------ PROVIDED ENTRIES
(** ** StreamingLLM middle eviction and speculative rollback *)

(** The middle-block loop over slots [i, i + n). *)
Fixpoint evict_slots (n : nat) (i : nat) (bl : list BlockRef) (p : BlockPool) (c : PrefixCache)
    (freed : Z) : list BlockRef * BlockPool * PrefixCache * Z :=
  match n with
  | O => (bl, p, c, freed)
  | S n =>
      match bl !! i with
      | Some (Some b) =>
          evict_slots n (S i) (<[i := None]> bl) (block_ref_reset (Some b) p) (drop_hash b c)
            (freed + 1)
      | _ => evict_slots n (S i) bl p c freed
      end
  end.

(** The second loop: forget the hashes of every block from [i] on. *)
Fixpoint clear_hashes (n : nat) (i : nat) (bl : list BlockRef) (hs : list Z) (c : PrefixCache)
    : list Z * PrefixCache :=
  match n with
  | O => (hs, c)
  | S n =>
      if (i <? length bl)%nat && (i <? length hs)%nat then
        let c := match bl !! i with Some (Some b) => drop_hash b c | _ => c end in
        clear_hashes n (S i) bl (<[i := 0]> hs) c
      else (hs, c)
  end.

Definition evict_middle_blocks (seq n_sink n_window : Z) (s : KVM) : option (KVM * Z) :=
  match seq_blocks_ s !! seq with
  | None => Some (s, 0)
  | Some bl =>
      if (n_sink <=? 0) || (n_window <=? 0) then Some (s, 0)
      else
        let total := Z.of_nat (length bl) in
        if total =? 0 then Some (s, 0)
        else
          let sink_end := ceil_blocks n_sink (bsz s) in
          let window_count := ceil_blocks n_window (bsz s) in
          let window_start := Z.max 0 (total - window_count - 1) in
          if window_start <=? sink_end then Some (s, 0)
          else
            let already := match pinned_seq_blocks_ (pins_ s) !! seq with
                           | Some o => Z.of_nat (length o) | None => 0 end in
            match (if already <? sink_end then pin_prefix seq sink_end s else Some s) with
            | None => None
            | Some s =>
                let '(bl, p, c, freed) :=
                  evict_slots (Z.to_nat (window_start - sink_end)) (Z.to_nat sink_end) bl
                    (pool s) (pc_ s) 0 in
                let s := set_seqs (<[seq := bl]> (seq_blocks_ s)) (set_pool p s) in
                match seq_block_hashes_ s !! seq with
                | None => Some (set_pc c s, freed)
                | Some hs =>
                    let '(hs, c) := clear_hashes (length bl) (Z.to_nat sink_end) bl hs c in
                    Some (set_pc c (set_hashes (<[seq := hs]> (seq_block_hashes_ s)) s), freed)
                end
            end
  end.

(** Pop table slots until [needed] remain, dropping each reference. *)
Fixpoint rollback_loop (fuel needed : nat) (bl : list BlockRef) (p : BlockPool) (c : PrefixCache)
    : list BlockRef * BlockPool * PrefixCache :=
  match fuel with
  | O => (bl, p, c)
  | S fuel =>
      if (needed <? length bl)%nat then
        let r := default None (last bl) in
        rollback_loop fuel needed (pop_back bl) (block_ref_reset r p)
          (drop_stale_hash_if_last (ref_id r) p c)
      else (bl, p, c)
  end.

Fixpoint rollback_swa_loop (fuel needed : nat) (t : list Z) (p : BlockPool) : list Z * BlockPool :=
  match fuel with
  | O => (t, p)
  | S fuel =>
      if (needed <? length t)%nat then
        let b := default (-1) (last t) in
        rollback_swa_loop fuel needed (pop_back t) (if 0 <=? b then free_swa_block b p else p)
      else (t, p)
  end.

Definition rollback (seq new_seq_len : Z) (s : KVM) : KVM :=
  match seq_blocks_ s !! seq with
  | None => s
  | Some bl =>
      if bool_decide (bl = []) || (new_seq_len <? 0) then s
      else
        let needed := Z.to_nat (ceil_blocks new_seq_len (bsz s)) in
        let '(bl, p, c) := rollback_loop (length bl) needed bl (pool s) (pc_ s) in
        let s := set_seqs (<[seq := bl]> (seq_blocks_ s)) (set_pc c (set_pool p s)) in
        let s := match seq_block_hashes_ s !! seq with
                 | Some hs => set_hashes (<[seq := take needed hs]> (seq_block_hashes_ s)) s
                 | None => s
                 end in
        let w := swa_ s in
        match seq_swa_blocks_ w !! seq with
        | None => s
        | Some t =>
            let '(t, wp) := rollback_swa_loop (length t) needed t (swa_blocks_ (cache_ s)) in
            let cur := match swa_trim_cursor_ w !! seq with
                       | Some k => <[seq := Z.min k (Z.of_nat needed)]> (swa_trim_cursor_ w)
                       | None => swa_trim_cursor_ w
                       end in
            set_swa (mkSwa (<[seq := t]> (seq_swa_blocks_ w)) cur (swa_window_ w) (swa_slack_ w))
              (set_swa_pool wp s)
        end
  end.

(** ** Sliding-window (SWA) tables *)

Definition enable_swa_sizing (window_tokens slack_tokens : Z) (s : KVM) : KVM :=
  if (swa_max_blocks_ (cache_ s) <=? 0) || (window_tokens <=? 0) then s
  else
    let w := swa_ s in
    set_swa (mkSwa (seq_swa_blocks_ w) (swa_trim_cursor_ w) window_tokens
               (Z.max slack_tokens (bsz s))) s.
(** ** Loading the persistent cache *)

(** The read loop owns one fresh block per entry it returns. *)
Lemma load_read_spec pinned ext records h2i p c entries p' :
  alloc_inv pinned ext p c -> load_read records h2i p = (entries, p') ->
  num_blocks_ p' = num_blocks_ p /\ NoDup entries.*2 /\
  Forall (fun b => b ∈ free_list_ p /\ cached_blocks_map_ c !! b = None) entries.*2 /\
  alloc_inv pinned (plus_refs ext (Some <$> entries.*2)) p' c.
Proof.
  revert ext p entries. induction records as [|h records IH]; intros ext p entries Hinv; simpl.
  { intros [= <- <-]. split_and!; try done; [constructor|].
    eapply alloc_inv_ext; [exact Hinv|]. intros x. unfold plus_refs. rw /= rocc_nil. lia. }
  case_bool_decide; [by apply IH|].
  destruct (acquire p) as [p1 [id|]] eqn:Ea.
  2:{ apply acquire_none in Ea as [-> _]. intros [= <- <-]. split_and!; try done; [constructor|].
      eapply alloc_inv_ext; [exact Hinv|]. intros x. unfold plus_refs. rw /= rocc_nil. lia. }
  destruct (load_read records h2i p1) as [es p2] eqn:E. intros [= <- <-].
  destruct (acquire_alloc _ _ _ _ _ _ Hinv Ea) as (_ & _ & Hn & Hm & Hinv1 & _).
  destruct (acquire_owned _ _ _ _ (ai_pool _ _ _ _ Hinv) Ea) as (_ & _ & Hfl & _).
  pose proof (wf_nodup _ (proj1 (ai_pool _ _ _ _ Hinv))) as Hnd. rw Hfl in Hnd.
  apply NoDup_app in Hnd as (_ & Hdis & _).
  destruct (IH _ _ _ Hinv1 E) as (Hn2 & Hnd2 & Hfr & Hinv2). simpl. split_and!.
  - congruence.
  - apply NoDup_cons. split; [|done]. intros Hin. rewrite Forall_forall in Hfr.
    apply Hfr in Hin as [Hin _]. apply (Hdis _ Hin). set_solver.
  - constructor; [split; [rw Hfl; set_solver|done]|]. eapply Forall_impl; [exact Hfr|].
    intros x [? ?]. split; [rw Hfl; set_solver|done].
  - eapply alloc_inv_ext; [exact Hinv2|]. intros x. unfold plus_refs, bump.
    change (Some id :: list_fmap _ _ Some (list_fmap _ _ snd es)) with (Some id :: (Some <$> es.*2)).
    rw rocc_cons. repeat case_decide; simplify_eq; lia.
Qed.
------------
▸ **WHAT IS NEEDED**
Starting at the line that contains "case_bool_decide; [by apply IH|].", quote each remaining line of the entries above, unchanged.

▸ **RESPONSE**
  case_bool_decide; [by apply IH|].
  destruct (acquire p) as [p1 [id|]] eqn:Ea.
  2:{ apply acquire_none in Ea as [-> _]. intros [= <- <-]. split_and!; try done; [constructor|].
      eapply alloc_inv_ext; [exact Hinv|]. intros x. unfold plus_refs. rw /= rocc_nil. lia. }
  destruct (load_read records h2i p1) as [es p2] eqn:E. intros [= <- <-].
  destruct (acquire_alloc _ _ _ _ _ _ Hinv Ea) as (_ & _ & Hn & Hm & Hinv1 & _).
  destruct (acquire_owned _ _ _ _ (ai_pool _ _ _ _ Hinv) Ea) as (_ & _ & Hfl & _).
  pose proof (wf_nodup _ (proj1 (ai_pool _ _ _ _ Hinv))) as Hnd. rw Hfl in Hnd.
  apply NoDup_app in Hnd as (_ & Hdis & _).
  destruct (IH _ _ _ Hinv1 E) as (Hn2 & Hnd2 & Hfr & Hinv2). simpl. split_and!.
  - congruence.
  - apply NoDup_cons. split; [|done]. intros Hin. rewrite Forall_forall in Hfr.
    apply Hfr in Hin as [Hin _]. apply (Hdis _ Hin). set_solver.
  - constructor; [split; [rw Hfl; set_solver|done]|]. eapply Forall_impl; [exact Hfr|].
    intros x [? ?]. split; [rw Hfl; set_solver|done].
  - eapply alloc_inv_ext; [exact Hinv2|]. intros x. unfold plus_refs, bump.
    change (Some id :: list_fmap _ _ Some (list_fmap _ _ snd es)) with (Some id :: (Some <$> es.*2)).
    rw rocc_cons. repeat case_decide; simplify_eq; lia.
Qed.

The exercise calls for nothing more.